Tanpa jeda sedikit pun, pernyataan berani Yamato disambut dengan respons lugas.
“Wah, kamu terlalu bisa diandalkan. Ada apa dengan jawabanmu itu?” tanya Yamato, terkejut dengan kurangnya reaksinya.
“Jelas sekali kau sudah jatuh cinta padaku. Aku sudah melihatnya sejak lama. Bahkan jika kau mengatakannya sekarang, itu tidak akan memengaruhiku,” Yuzu menegaskan dengan percaya diri.
Telinga dan leher Yuzu, yang tersembunyi di balik rambutnya, terlihat jelas berwarna merah, dan Yamato menyadarinya.
“Hei, Yuzu. Apakah telingamu… merah?” tanya Yamato.
Yuzu, mencoba menyangkalnya, menutup telinganya dengan kedua tangan, menghindari kontak mata.
“Apa? Tidak, mereka tidak,” bantah Yuzu.
Jelas dia mencoba menyembunyikan rasa malunya, tapi Yamato yakin.
“Jangan berpura-pura… Aku bisa melihat dengan jelas telingamu yang merah,” Yamato bersikeras.
“Apa yang kau bicarakan? Aku tidak mengerti apa maksudmu,” jawab Yuzu, terang-terangan menghindari kontak mata.
“Hei, jangan kabur! Lihat ke sini! Yuzu-chan, aku mencintaimu, aku mencintaimu!” goda Yamato.
“Ahh! Ahh! Aku tidak bisa mendengarmu!” seru Yuzu sambil menempelkan kedua tangannya ke telinganya untuk memblokir suara itu.
Tetapi bukan hanya telinganya, seluruh wajahnya pun memerah.
“Ini benar-benar kekalahan bagimu! Kamu, seorang narsisis, ternyata tidak berdaya. Kamu tidak punya daya tahan,” kata Yamato.
“Heh, heh! Aku tidak bisa menahannya. Lagipula, Yamato-kun, yang sangat mencintaiku, tentu akan merasa malu saat aku mengatakan ‘Aku mencintaimu.’ Itu wajar saja!” balas Yuzu.
“Tentu saja, itu semua ada di pikiranmu. Jantungmu yang berdebar,” Yamato beralasan.

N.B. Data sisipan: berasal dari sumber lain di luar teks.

(** [s.loc[mask] = c] on a column. *)
Fixpoint mask_assign (mask : list bool) (c : cell) (s : Series) : Series :=
  match mask, s with
  | b :: m, x :: t => (if b then c else x) :: mask_assign m c t
  | _, _ => s
  end.

(* ------------------------------------------------------------------ *)
(** ** Category Collapser: [group_rare_categories] *)

(** The value the function computes, for callers that hold columns by
    value: the rare labels are the index of
    [value_counts[value_counts < min_count]]. *)
Definition rare_categories (s : Series) (min_count : Z) : list val :=
  map fst (filter (fun e => Z.ltb (Z.of_nat (snd e)) min_count) (value_counts s)).

Definition group_rare (s : Series) (min_count : Z) (other_label : string) : Series :=
  mask_assign (isin s (rare_categories s min_count)) (Some (VStr other_label)) s.

(** The function itself works on Series objects: it reads its argument,
    makes a copy, writes into the copy and returns it.  Objects live in a
    store and are named by their position in it. *)
Module Store.

Definition loc := nat.
Definition heap := list Series.

Definition State (A : Type) : Type := heap -> A * heap.

Definition ret {A} (a : A) : State A := fun h => (a, h).

Definition sbind {A B} (m : State A) (k : A -> State B) : State B :=
  fun h => let (a, h') := m h in k a h'.

Definition deref (l : loc) : State Series := fun h => (nth l h [], h).

(** [s.copy()]: a new object with the same cells. *)
Definition copy (l : loc) : State loc :=
  fun h => (List.length h, h ++ [nth l h []]).

Fixpoint update (l : loc) (s : Series) (h : heap) : heap :=
  match l, h with
  | _, [] => []
  | O, _ :: t => s :: t
  | S k, x :: t => x :: update k s t
  end.

(** [obj.loc[mask] = c]: writes into the object itself. *)
Definition loc_assign (l : loc) (mask : list bool) (c : cell) : State unit :=
  fun h => (tt, update l (mask_assign mask c (nth l h [])) h).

“Tentu saja tidak,” jawab Yuzu.
Keheningan memenuhi udara.
Setelah bertukar pembicaraan canggung, mereka kembali terdiam.
Tetapi rasanya sangat memalukan untuk berpikir bahwa dia mendengarkan suara jantungnya.

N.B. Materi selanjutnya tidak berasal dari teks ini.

(** * DESED task 4 baseline: the training recipe [train_sed.py]

    A shallow embedding of [recipes/dcase2021_task4_baseline/train_sed.py]:
    the preprocessing step [resample_data_generate_durations], the run
    set-up and orchestration [single_run], and the script entry point.

    Configuration values are Python values ([pyval]); Python exceptions
    raised by the recipe itself are values of [exn]; the calls into
    the collaborators (pandas, torch, pytorch-lightning, the [desed_task]
    and [local] packages) are either symbolic constructions (records that
    keep the arguments of the call) or, when they act on the outside world,
    events appended to a trace. *)

From Stdlib Require Import ZArith QArith Qround Lia List Permutation Ascii String.
From stdpp Require Import gmap strings list pretty.

Set Warnings "-register-all".
Local Open Scope Z_scope.

(** ** Python values *)

(** The values a YAML configuration or a checkpoint holds. A float is kept
    as the rational its literal denotes; mappings are keyed by strings, as
    every section of the configuration is. *)
Inductive pyval : Type :=
| VNone
| VBool (b : bool)
| VInt (z : Z)
| VFloat (q : Q)
| VStr (s : string)
| VList (l : list pyval)
| VDict (d : gmap string pyval).

(** Exceptions the recipe's own expressions can raise. [NotModelled] marks
    float arithmetic, whose IEEE result this development does not compute. *)
Inductive exn : Type :=
| KeyError (k : pyval)
| IndexError
| ZeroDivisionError
| TypeError
| AttributeError
| ValueError
| NameError
| NotModelled.

Definition result (A : Type) : Type := (exn + A)%type.

(** [bool(v)]: the truth value Python's [if v:] tests. *)
Definition truthy (v : pyval) : bool :=
  match v with
  | VNone => false
  | VBool b => b
  | VInt z => negb (z =? 0)
  | VFloat q => negb (Qeq_bool q 0)
  | VStr s => match s with EmptyString => false | _ => true end
  | VList l => match l with [] => false | _ => true end
  | VDict d => match map_to_list d with [] => false | _ => true end
  end.

(** [v is None] *)
Definition is_None (v : pyval) : bool :=
  match v with VNone => true | _ => false end.

(** [bool] is a subclass of [int]: both take part in integer arithmetic. *)
Definition as_int (v : pyval) : option Z :=
  match v with
  | VInt z => Some z
  | VBool b => Some (Z.b2z b)
  | _ => None
  end.

(** [v[k]] for a string key. *)
Definition getitem (v : pyval) (k : string) : result pyval :=
  match v with
  | VDict d => match d !! k with Some x => inr x | None => inl (KeyError (VStr k)) end
  | _ => inl TypeError
  end.

(** [v[k] = x] for a string key. *)
Definition setitem (v : pyval) (k : string) (x : pyval) : result pyval :=
  match v with
  | VDict d => inr (VDict (<[k := x]> d))
  | _ => inl TypeError
  end.

(** [v.get(k)] *)
Definition dict_get (v : pyval) (k : string) : result pyval :=
  match v with
  | VDict d => inr (default VNone (d !! k))
  | _ => inl AttributeError
  end.

(** [v.update({k: x})] *)
Definition dict_update1 (v : pyval) (k : string) (x : pyval) : result pyval :=
  match v with
  | VDict d => inr (VDict (<[k := x]> d))
  | _ => inl AttributeError
  end.

(** [v[i]] for a non-negative integer index, as [range] produces them.
    A string-keyed mapping has no integer key. *)
Definition getindex (v : pyval) (i : nat) : result pyval :=
  match v with
  | VList l => match l !! i with Some x => inr x | None => inl IndexError end
  | VStr s =>
      match String.get i s with
      | Some c => inr (VStr (String c EmptyString))
      | None => inl IndexError
      end
  | VDict _ => inl (KeyError (VInt (Z.of_nat i)))
  | _ => inl TypeError
  end.

Fixpoint string_repeat (s : string) (n : nat) : string :=
  match n with
  | O => EmptyString
  | S n' => String.append s (string_repeat s n')
  end.

Fixpoint list_repeat {A} (l : list A) (n : nat) : list A :=
  match n with
  | O => []
  | S n' => l ++ list_repeat l n'
  end.

(** [a * b]. Integers multiply; a sequence times an integer is repeated. *)
Definition py_mul (a b : pyval) : result pyval :=
  match a, b with
  | VFloat _, VFloat _ => inl NotModelled
  | VFloat _, _ => if as_int b is Some _ then inl NotModelled else inl TypeError
  | _, VFloat _ => if as_int a is Some _ then inl NotModelled else inl TypeError
  | VStr s, _ =>
      match as_int b with
      | Some n => inr (VStr (string_repeat s (Z.to_nat n)))
      | None => inl TypeError
      end
  | VList l, _ =>
      match as_int b with
      | Some n => inr (VList (list_repeat l (Z.to_nat n)))
      | None => inl TypeError
      end
  | _, VStr s =>
      match as_int a with
      | Some n => inr (VStr (string_repeat s (Z.to_nat n)))
      | None => inl TypeError
      end
  | _, VList l =>
      match as_int a with
      | Some n => inr (VList (list_repeat l (Z.to_nat n)))
      | None => inl TypeError
      end
  | _, _ =>
      match as_int a, as_int b with
      | Some x, Some y => inr (VInt (x * y))
      | _, _ => inl TypeError
      end
  end.

(** [x // d] for an integer [x]: Python floors, as [Z.div] does, and raises
    on a zero divisor. *)
Definition py_floordiv (x : Z) (d : pyval) : result Z :=
  match d with
  | VFloat _ => inl NotModelled
  | _ =>
      match as_int d with
      | Some y => if y =? 0 then inl ZeroDivisionError else inr (x / y)
      | None => inl TypeError
      end
  end.

(** [min(l)] over a list of integers. *)
Definition py_min (l : list Z) : result Z :=
  match l with
  | [] => inl ValueError
  | x :: r => inr (fold_left Z.min r x)
  end.

(** ** Paths: [os.path.dirname(p)] and [p.split("/")[-1]] *)

Definition is_slash (c : ascii) : bool := Ascii.eqb c "/"%char.

Fixpoint has_slash (s : string) : bool :=
  match s with
  | EmptyString => false
  | String c r => is_slash c || has_slash r
  end.

(** The part after the last slash: [p.split("/")[-1]]. *)
Fixpoint split_last (s : string) : string :=
  match s with
  | EmptyString => EmptyString
  | String c r =>
      if has_slash r then split_last r
      else if is_slash c then r else s
  end.

(** [p[:p.rfind("/") + 1]] *)
Fixpoint upto_last_slash (s : string) : string :=
  match s with
  | EmptyString => EmptyString
  | String c r =>
      if has_slash r then String c (upto_last_slash r)
      else if is_slash c then String c EmptyString else EmptyString
  end.

Fixpoint all_slashes (s : string) : bool :=
  match s with
  | EmptyString => true
  | String c r => is_slash c && all_slashes r
  end.

(** [s.rstrip("/")] *)
Fixpoint rstrip_slash (s : string) : string :=
  match s with
  | EmptyString => EmptyString
  | String c r => if all_slashes s then EmptyString else String c (rstrip_slash r)
  end.

(** [posixpath.dirname] *)
Definition dirname (p : string) : string :=
  let head := upto_last_slash p in
  if all_slashes head then head else rstrip_slash head.

(** ** Data frames *)

(** A row of a TSV file: its cells. *)
Abbreviation row := (list string).

(** A data frame: the rows, each under its index label. *)
Abbreviation dataframe := (list (nat * row)).

(** The frame [pd.read_csv] builds: a fresh range index over the rows. *)
Definition range_indexed (rows : list row) : dataframe :=
  zip (seq 0 (length rows)) rows.

(** [df.index] *)
Definition df_index (df : dataframe) : list nat := map fst df.

(** [df.take(locs)]: the rows at the given positions, in that order, each
    keeping its label. A position outside the frame raises. *)
Fixpoint df_take (df : dataframe) (locs : list nat) : result dataframe :=
  match locs with
  | [] => inr []
  | i :: r =>
      match df !! i with
      | None => inl IndexError
      | Some x =>
          match df_take df r with
          | inl e => inl e
          | inr xs => inr (x :: xs)
          end
      end
  end.

(** [df.drop(labels)]: the rows whose label is not listed; a listed label
    that the frame does not have raises. *)
Definition df_drop (df : dataframe) (labels : list nat) : result dataframe :=
  if forallb (fun i => existsb (Nat.eqb i) (df_index df)) labels
  then inr (filter (fun x => ¬ (x.1 ∈ labels)) df)
  else inl (KeyError (VList (map (fun i => VInt (Z.of_nat i)) labels))).

(** [df.reset_index(drop=True)] *)
Definition reset_index (df : dataframe) : dataframe :=
  range_indexed (map snd df).

(** Lines 88-92, given the positions [weak_df.sample] drew: the sampled
    rows and the rows left after dropping their labels, both reindexed. *)
Definition split_weak_df (weak_df : dataframe) (locs : list nat)
    : result (dataframe * dataframe) :=
  match df_take weak_df locs with
  | inl e => inl e
  | inr train_weak_df =>
      match df_drop weak_df (df_index train_weak_df) with
      | inl e => inl e
      | inr dropped => inr (reset_index train_weak_df, reset_index dropped)
      end
  end.

(** ** The objects the recipe constructs

    A constructor call of a collaborator is kept as a record of the
    arguments it was given. A keyword the call does not pass is [None]: the
    default then is the callee's. *)

(** [ManyHotEncoder(labels, audio_len=, frame_len=, frame_hop=,
    net_pooling=, fs=)] *)
Record ManyHotEncoder : Type := {
  enc_labels : list string;
  enc_audio_len : pyval;
  enc_frame_len : pyval;
  enc_frame_hop : pyval;
  enc_net_pooling : pyval;
  enc_fs : pyval
}.

(** The dataset views of [desed_task.dataio.datasets], and torch's
    [ConcatDataset]. *)
Inductive dataset : Type :=
| StronglyAnnotatedSet (audio_folder : pyval) (tsv_entries : dataframe)
    (encoder : ManyHotEncoder) (return_filename : option bool) (pad_to : pyval)
| WeakSet (audio_folder : pyval) (tsv_entries : dataframe)
    (encoder : ManyHotEncoder) (return_filename : option bool) (pad_to : pyval)
| UnlabelledSet (unlabeled_folder : pyval)
    (encoder : ManyHotEncoder) (return_filename : option bool) (pad_to : pyval)
| ConcatDataset (datasets : list dataset).

(** The [return_filename] keyword a view was constructed with. *)
Definition view_return_filename (d : dataset) : option bool :=
  match d with
  | StronglyAnnotatedSet _ _ _ rf _ => rf
  | WeakSet _ _ _ rf _ => rf
  | UnlabelledSet _ _ rf _ => rf
  | ConcatDataset _ => None
  end.

(** [torch.utils.data.RandomSampler(x)] *)
Record RandomSampler : Type := { data_source : dataset }.

(** [ConcatDatasetBatchSampler(samplers, batch_sizes)] *)
Record ConcatDatasetBatchSampler : Type := {
  cbs_samplers : list RandomSampler;
  cbs_batch_sizes : pyval
}.

(** [CRNN] called with the entries of a mapping as its keywords. *)
Record CRNN : Type := { crnn_kwargs : gmap string pyval }.

(** [torch.optim.Adam(model.parameters(), lr, betas=)] *)
Record Adam : Type := {
  adam_params_of : CRNN;
  adam_lr : pyval;
  adam_betas : pyval * pyval
}.

(** [ExponentialWarmup(optimizer, max_lr, rampup_length)] *)
Record ExponentialWarmup : Type := {
  ew_optimizer : Adam;
  ew_max_lr : pyval;
  ew_rampup_length : pyval
}.

(** The scheduler dictionary [{"scheduler": ..., "interval": ...}]. *)
Record scheduler_dict : Type := {
  sd_scheduler : ExponentialWarmup;
  sd_interval : string
}.

(** [SEDTask4_2021(config, encoder=, sed_student=, opt=, train_data=,
    valid_data=, test_data=, train_sampler=, scheduler=, fast_dev_run=)] *)
Record SEDTask4_2021 : Type := {
  task_hparams : pyval;
  task_encoder : ManyHotEncoder;
  task_sed_student : CRNN;
  task_opt : Adam;
  task_train_data : dataset;
  task_valid_data : dataset;
  task_test_data : dataset;
  task_train_sampler : ConcatDatasetBatchSampler;
  task_scheduler : scheduler_dict;
  task_fast_dev_run : bool
}.

(** [TensorBoardLogger(save_dir, name)] *)
Record TensorBoardLogger : Type := {
  tb_save_dir : string;
  tb_name : string
}.

Inductive callback : Type :=
| EarlyStopping (monitor : string) (patience : pyval) (verbose : bool)
| ModelCheckpoint (dirpath : string) (monitor : string) (save_top_k : Z).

Dan kemudian, ketika keduanya mencapai batasnya…
Sedang melamun
Tiba-tiba telepon Yuzu berdering.
“Wah!”
“Ih!”
Karena terkejut, mereka segera melepaskan diri.
“Sebentar ya,” ucap Yuzu sambil berbalik hendak menjawab panggilan.
“Halo? Oh, ya. Tidak apa-apa. Aku serahkan pada Aki, jadi jangan khawatir,” kata Yuzu di telepon.
Saat panggilan telepon berlanjut, Yamato menarik napas dalam-dalam untuk menenangkan dirinya.
Dia harus menghilangkan kemerahan di wajahnya.
“Um… Maaf membuat kalian menunggu,” kata Yuzu sambil berbalik ke arahnya.
“Y-Ya,” jawab Yamato.
Dalam suasana yang agak canggung, mereka saling berhadapan.
“Um… Uh, teleponnya mengganggu kita, tapi… haruskah kita mulai lagi?” usul Yuzu, tampak malu.
Meskipun tampaknya wajar untuk memulai kembali, setelah mengalami rasa malu sebelumnya, Yamato tidak dapat menemukan keberanian untuk melakukannya lagi.
“Ah… aku lupa soal itu,” Yamato mengakui.
Dia benar-benar panik dan pikirannya tidak berfungsi dengan baik, tetapi memang ada kondisi seperti itu.
“Aku sudah berjanji, jadi tidak ada pilihan lain. Apa yang harus kulakukan?” tanya Yamato.
Menanyakan syaratnya, mata Yuzu berbinar nakal, bagaikan anak kecil yang baru saja membuat kejahilan.
Waduh, ini kedengarannya tidak bagus.
“Tentu saja, karena aku telah membuktikan cintaku melalui kemenangan ini, aku berhak mengajukan satu permintaan kepada Yamato-kun,” kata Yuzu.
“Oh… aku benar-benar lupa soal itu,” gumam Yamato.
Menyerah sepenuhnya padanya, Yamato mengibarkan bendera putih.
“Baiklah, apa yang kauinginkan dariku?” tanya Yamato.
“Yah, tentu saja, kamu harus merayakan kemenangan dengan memeluk pemenangnya!” kata Yuzu sambil tersenyum.
“Hei, ini tidak masuk akal. Kau menang saat aku menyerah!” protes Yamato.
Yuzu menanggapi dengan senyum dingin, berkata, “Kita harus menepati janji. Lagipula, hubungan kita ini berdasarkan kontrak, kan? Menurutku, kepercayaan itu sangat penting.”
“Urgh…!” gerutu Yamato.
Dia telah memukulnya di bagian yang sakit.
“Ingat ini…” Yamato mendesah dalam, menerima kekalahannya.
Dan dia pun memeluk Yuzu sekali lagi.
“Hehe, gimana? Kamu senang memeluk gadis yang kamu cintai?” tanya Yuzu.
“…Itu adalah hal yang paling membahagiakan,” jawab Yamato.
Sejak saat itu, ia bersumpah untuk tidak menyerah sampai akhir dalam kompetisi apa pun.